**PROBLEM REQUIREMENTS**
Work through the data below and copy out every line where "destruct" is found.

*** Block opens ***

(** The third flush overruns the cap of two: the first is dropped. *)
Lemma flush_sends_or_drops_oldest_witness :
  ∃ o' st, flush (ex_prefix 3) 7 (ex_batch "three") 12 = Returns (o', st) ∧ steps_dropped st = [7].
Proof.
  destruct (flush_sends_or_drops_oldest N.le (ex_prefix 3) 7 (ex_batch "three") 12
    (mkOutbox 0 (Some "app") 2 [ex_batch "one"; ex_batch "two"] None 0 false 0)
    (ex_prefix_ok 3)) as (o'&st&Hf&_&Hd&_).
  - split_and!; try (vm_compute; reflexivity); vm_compute; first [exact I|eexists; reflexivity].
  - vm_compute. reflexivity.
  - vm_compute. reflexivity.
  - exists o', st. split; [exact Hf|]. rewrite Hd. reflexivity.
Defined.

(** After the rate-limited answer the queue is blocked and the timer armed. *)
Lemma retry_tick_leaves_nothing_blocked_witness :
  blocked (ex_prefix 6) = true ∧ retry_armed (ex_prefix 6) = true ∧
  ∃ o' st, on_retry_tick N.le (ex_prefix 6) 1030 = Returns (o', st) ∧ blocked o' = false.
Proof.
  split; [vm_compute; reflexivity|]. split; [vm_compute; reflexivity|].
  destruct (retry_tick_leaves_nothing_blocked N.le (ex_prefix 6) 1030 (ex_prefix_ok 6))
    as (o'&st&Ht&_&Hb&_).
  - vm_compute. discriminate.
  - exists o', st. split; [exact Ht|exact Hb].
Defined.
End PublishProps.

*** Block closes ***

**SOLVED EXERCISE**
  destruct (flush_sends_or_drops_oldest N.le (ex_prefix 3) 7 (ex_batch "three") 12
  destruct (retry_tick_leaves_nothing_blocked N.le (ex_prefix 6) 1030 (ex_prefix_ok 6))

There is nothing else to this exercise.